Fortieth Street, Queens Boulevard. Three stations ahead, four Transit Police stopped what they were doing and paused, listening to their earpieces. Walking, not running—there was plenty of time—they began to converge on the nearest eastbound platform. (Two other cops, busy with a random search, declined the call.)
Forty-sixth Street station. Hulius had, over many years, developed an almost supernatural sensitivity to the signs and portents of operations on hostile soil. Right now, he wasn’t on full alert; but he was never entirely relaxed when on a mission, and some instinct he couldn’t name made him tense up and glance surreptitiously up and down the almost deserted subway car.
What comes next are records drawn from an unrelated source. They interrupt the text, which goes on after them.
(* ===== verification/Sockets.v ===== *)
(** * Sockets: opening, accepting and configuring TCP sockets

    The descriptor half of [src/src/protocol.cpp]: the [Socket] class,
    [connect_tcp], [listen_tcp], [accept_tcp], [bound_port] and
    [set_socket_timeout] over the process's descriptor table, which other
    threads share.  Any system call may fail or be interrupted, and before any
    of them other threads may open descriptors; [open] and [socket] return the
    lowest free number.  [getaddrinfo] is a parameter. *)

From S2P Require Export Prelude.
From S2P Require Import Hoare Text Protocol Posix.

#[local] Open Scope Z_scope.

(** ** Definitions *)

(** A socket address: its family, the numeric form of its host, and the port
    in host byte order. *)
Record address := { family : Z; numeric_host : bytes; address_port : Z }.

Definition AF_INET : Z := 2.
Definition AF_INET6 : Z := 10.
Definition FD_CLOEXEC : Z := 1.
Definition O_RDWR : Z := 2.
Definition O_NONBLOCK : Z := 2048.

(** An error number is its text. *)
Definition EINPROGRESS : bytes := str "Operation now in progress".
Definition EBADF : bytes := str "Bad file descriptor".

(** Whose descriptor it is: of the call that is modelled, or of the rest of
    the process. *)
Inductive party := Ours | Theirs.

(** How far a connection is: under way, up, or failed with an error that
    [SO_ERROR] has not read yet. *)
Inductive connection_state :=
| Unconnected
| Connecting (peer : address)
| Connected (peer : address)
| Broken (errno : bytes).

Record descriptor := {
  owner : party;
  fd_flags : Z;
  status_flags : Z;
  reuse_address : bool;
  receive_timeout : option (Z * Z);
  send_timeout : option (Z * Z);
  local_address : address;
  connection : connection_state;
  shut_down : bool;
  listening : option Z
}.

(** What the next system call does.  [Gives] is the error with which a
    connection fails while [poll] waits for it, [Expires] the end of the time
    [poll] waits, [Assigns] the port a [bind] to port 0 gets; where they do not
    apply the call works. *)
Inductive answer :=
| Yields
| Gives (errno : bytes)
| Expires
| Assigns (port : Z)
| Interrupts
| Refuses (errno : bytes).

(** A call: the other threads open descriptors, then the call answers. *)
Record event := { opened_by_others : nat; answered : answer }.

(** [refused_timeouts] counts the failed [setsockopt] calls for a timeout,
    [stray_closes] the [close] calls on a free number and [foreign_closes]
    those on a descriptor of another thread. *)
Record sockets := {
  table : gmap Z descriptor;
  events : list event;
  arrivals : list address;
  address_lists : Z;
  refused_timeouts : Z;
  stray_closes : Z;
  foreign_closes : Z
}.

Definition with_table (t : gmap Z descriptor) (s : sockets) : sockets :=
  {| table := t; events := events s; arrivals := arrivals s; address_lists := address_lists s;
     refused_timeouts := refused_timeouts s; stray_closes := stray_closes s;
     foreign_closes := foreign_closes s |}.

(** The lowest free descriptor number. *)
Definition lowest_free (t : gmap Z descriptor) : Z :=
  match List.find (λ fd, bool_decide (t !! fd = None)) (seqZ 0 (Z.of_nat (S (size t)))) with
  | Some fd => fd
  | None => 0
  end.

Definition unspecified (f : Z) : address := {| family := f; numeric_host := []; address_port := 0 |}.

Definition new_descriptor (who : party) (f : Z) : descriptor :=
  {| owner := who; fd_flags := 0; status_flags := O_RDWR; reuse_address := false;
     receive_timeout := None; send_timeout := None; local_address := unspecified f;
     connection := Unconnected; shut_down := false; listening := None |}.

Fixpoint others_open (n : nat) (t : gmap Z descriptor) : gmap Z descriptor :=
  match n with
  | O => t
  | S n' => others_open n' (<[lowest_free t := new_descriptor Theirs AF_INET]> t)
  end.

(** The start of every system call. *)
Definition call : io sockets answer := λ s,
  match events s with
  | [] => (Ok Yields, s)
  | e :: es =>
      (Ok (answered e),
       {| table := others_open (opened_by_others e) (table s); events := es; arrivals := arrivals s;
          address_lists := address_lists s; refused_timeouts := refused_timeouts s;
          stray_closes := stray_closes s; foreign_closes := foreign_closes s |})
  end.

(** *** System calls *)

Definition sys_socket (f : Z) : io sockets sysres :=
  do a <- call;
  match a with
  | Refuses e => ret (Errno e)
  | Interrupts => ret EINTR
  | _ => λ s,
      let fd := lowest_free (table s) in
      (Ok (Done fd), with_table (<[fd := new_descriptor Ours f]> (table s)) s)
  end.

(** A call on [fd] that applies [f] to its descriptor. *)
Definition on_descriptor (fd : Z) (f : answer → descriptor → Z * descriptor) : io sockets sysres :=
  do a <- call;
  match a with
  | Refuses e => ret (Errno e)
  | Interrupts => ret EINTR
  | _ => λ s,
      match table s !! fd with
      | None => (Ok (Errno EBADF), s)
      | Some d => let '(n, d') := f a d in (Ok (Done n), with_table (<[fd := d']> (table s)) s)
      end
  end.

(** [fcntl(fd, F_GETFD)] and so on. *)
Definition fcntl_getfd (fd : Z) : io sockets sysres := on_descriptor fd (λ _ d, (fd_flags d, d)).
Definition fcntl_getfl (fd : Z) : io sockets sysres := on_descriptor fd (λ _ d, (status_flags d, d)).
Definition set_fd_flags (flags : Z) (d : descriptor) : descriptor :=
  {| owner := owner d; fd_flags := flags; status_flags := status_flags d; reuse_address := reuse_address d;
     receive_timeout := receive_timeout d; send_timeout := send_timeout d;
     local_address := local_address d; connection := connection d; shut_down := shut_down d; listening := listening d |}.
Definition set_status_flags (flags : Z) (d : descriptor) : descriptor :=
  {| owner := owner d; fd_flags := fd_flags d; status_flags := flags; reuse_address := reuse_address d;
     receive_timeout := receive_timeout d; send_timeout := send_timeout d;
     local_address := local_address d; connection := connection d; shut_down := shut_down d; listening := listening d |}.
Definition fcntl_setfd (fd flags : Z) : io sockets sysres :=
  on_descriptor fd (λ _ d, (0, set_fd_flags flags d)).
Definition fcntl_setfl (fd flags : Z) : io sockets sysres :=
  on_descriptor fd (λ _ d, (0, set_status_flags flags d)).

Definition set_connection (c : connection_state) (d : descriptor) : descriptor :=
  {| owner := owner d; fd_flags := fd_flags d; status_flags := status_flags d;
     reuse_address := reuse_address d; receive_timeout := receive_timeout d;
     send_timeout := send_timeout d; local_address := local_address d; connection := c;
     shut_down := shut_down d; listening := listening d |}.

(** [connect] on a non-blocking socket: after [EINPROGRESS] the connection is
    under way. *)
Definition sys_connect (fd : Z) (a : address) : io sockets sysres := λ s,
  let '(r, s') := call s in
  match r, table s' !! fd with
  | Ok Interrupts, _ => (Ok EINTR, s')
  | Ok (Refuses e), Some d =>
      (Ok (Errno e), if beq e EINPROGRESS
                     then with_table (<[fd := set_connection (Connecting a) d]> (table s')) s' else s')
  | Ok _, None => (Ok (Errno EBADF), s')
  | Ok _, Some d => (Ok (Done 0), with_table (<[fd := set_connection (Connected a) d]> (table s')) s')
  | Throw e, _ => (Throw e, s')
  end.

(** A connection under way comes up or fails. *)
Definition settle (r : answer) (d : descriptor) : descriptor :=
  match connection d with
  | Connecting a => set_connection (match r with Gives e => Broken e | _ => Connected a end) d
  | _ => d
  end.

(** [poll] for [POLLOUT]: 1 once the connection is no longer under way, 0 when
    the time is over, which with a negative timeout it never is. *)
Definition sys_poll (fd timeout : Z) : io sockets sysres :=
  do a <- call;
  match a with
  | Refuses e => ret (Errno e)
  | Interrupts => ret EINTR
  | _ => λ s,
      if (match a with Expires => true | _ => false end) && (0 <=? timeout) then (Ok (Done 0), s)
      else match table s !! fd with
           | None => (Ok (Done 1), s)
           | Some d => (Ok (Done 1), with_table (<[fd := settle a d]> (table s)) s)
           end
  end.

(** [getsockopt(fd, SOL_SOCKET, SO_ERROR)] and the value it reads, [None] for
    0; reading clears it. *)
Definition getsockopt_error (fd : Z) : io sockets (sysres * option bytes) :=
  do a <- call;
  match a with
  | Refuses e => ret (Errno e, None)
  | Interrupts => ret (EINTR, None)
  | _ => λ s,
      match table s !! fd with
      | None => (Ok (Errno EBADF, None), s)
      | Some d =>
          match connection d with
          | Broken e => (Ok (Done 0, Some e), with_table (<[fd := set_connection Unconnected d]> (table s)) s)
          | _ => (Ok (Done 0, None), s)
          end
      end
  end.

(** [shutdown(fd, SHUT_RDWR)] works on a socket that listens or is connected,
    and ends a blocked [accept]. *)
Definition set_shut_down (d : descriptor) : descriptor :=
  {| owner := owner d; fd_flags := fd_flags d; status_flags := status_flags d;
     reuse_address := reuse_address d; receive_timeout := receive_timeout d;
     send_timeout := send_timeout d; local_address := local_address d; connection := connection d;
     shut_down := true; listening := listening d |}.
Definition sys_shutdown (fd : Z) : io sockets sysres :=
  do _ <- call;
  λ s, match table s !! fd with
       | None => (Ok (Errno EBADF), s)
       | Some d =>
           match listening d, connection d with
           | None, (Unconnected | Connecting _ | Broken _) =>
               (Ok (Errno (str "Transport endpoint is not connected")), s)
           | _, _ => (Ok (Done 0), with_table (<[fd := set_shut_down d]> (table s)) s)
           end
       end.
Definition upload_bills_job : M unit :=
  w <- ask ;;
  let dir := BILLS_DIRECTORY w in
  names <- os_listdir dir ;;
  scanned <- scan_directory dir names [] [] ;;
  let '(file_paths, bill_files) := scanned in
  match bill_files with
  | [] => log INFO (MsgNoBillFiles dir)
  | _ :: _ =>
    try_finally
      (try_except
         (log INFO (MsgAttempting (List.length bill_files)) ;;;
          async_with (ReceiptApiClient_init (Some API_BASE_URL) false)
            (fun service =>
               try_except
                 (upload_receipts service bill_files ;;;
                  log INFO (MsgUploaded (List.length bill_files)) ;;;
                  remove_files file_paths)
                 (fun e => log ERROR MsgUploadMethodError ;;; raise e)))
         (fun _ => log ERROR MsgUploadingError))
      (close_all bill_files)
  end.

(** ** The weekly report window *)

(** services/Schedulers.py: [last_day = today - timedelta(days=today.weekday() + 1)],
    [first_day = last_day - timedelta(days=6)]; [None] is an [OverflowError]. *)
Definition weekly_window (today : datetime) : option (datetime * datetime) :=
  match sub_days today (weekday today + 1) with
  | None => None
  | Some last_day =>
    match sub_days last_day 6 with
    | None => None
    | Some first_day => Some (first_day, last_day)
    end
  end.

(** services/ReceiptService.py: the same days, then
    [first_day.replace(hour=0, minute=1, second=0, microsecond=0)] and
    [last_day.replace(hour=23, minute=59, second=59, microsecond=0)]. *)
Definition weekly_window_ReceiptService (today : datetime) : option (datetime * datetime) :=
  match weekly_window today with
  | None => None
  | Some (first_day, last_day) =>
    Some (replace_time first_day 0 1 0 0, replace_time last_day 23 59 59 0)
  end.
Too long, he thought, his skin crawling. The train sat at the platform edge, brakes ticking, transformer fans humming. Something’s wrong. Ten seconds stretched into twenty, then thirty. Uh-oh. It might just be a signaling fault, he told himself; that’s probably all it is. But the MTA had in-cab signaling these days, didn’t it? They’d just completed a monstrously expensive upgrade to the entire network.
Hulius took a lurching step to one side just as the doors hissed and rattled closed. Cold sweat burst out up and down his spine. The train began to move. He looked around quickly. Reasons for delaying a train: (1) signal at red, (2) mechanical fault, (3) allowing someone to get into position ahead. Scheiss, time to bail! Maybe he was spooking at shadows, but instinct told him otherwise.
He unslung his messenger bag and slid the jacket off his shoulders. Inverted it again, other way out; pulled the spectacles out of their pouch and put them on before he picked up the messenger. A quick glance at the bike: Farewell, trusty steed. The train was already slowing. Nobody had looked up: nobody was watching him. He glanced at the ceiling, seeing the cluster of pinhead-sized camera pickups. Ops had assumed they were off-line recorders, just logging foot traffic and faces for digestion at the end of the day. But: what if that monstrously expensive network upgrade had been enough to carry live video streams of all the cameras on all the trains? A decade ago it would have been preposterous, but these days—
Hulius turned and ran to the other end of the car.
Fifty-second Street station. The train rattled and squealed to a stop: doors banged open up and down its length.
Two MTA transit cops entered the rear carriage, scanned the seated passengers with practiced eyes. A bicycle, shackled to a vertical rail, told its story. One of them swore under his breath as the doors closed again. As the train began to move, the door at the end of the carriage—the one giving passage to the next car along—squealed and banged open, admitting a rattle of tracks and a gust of stale subway air.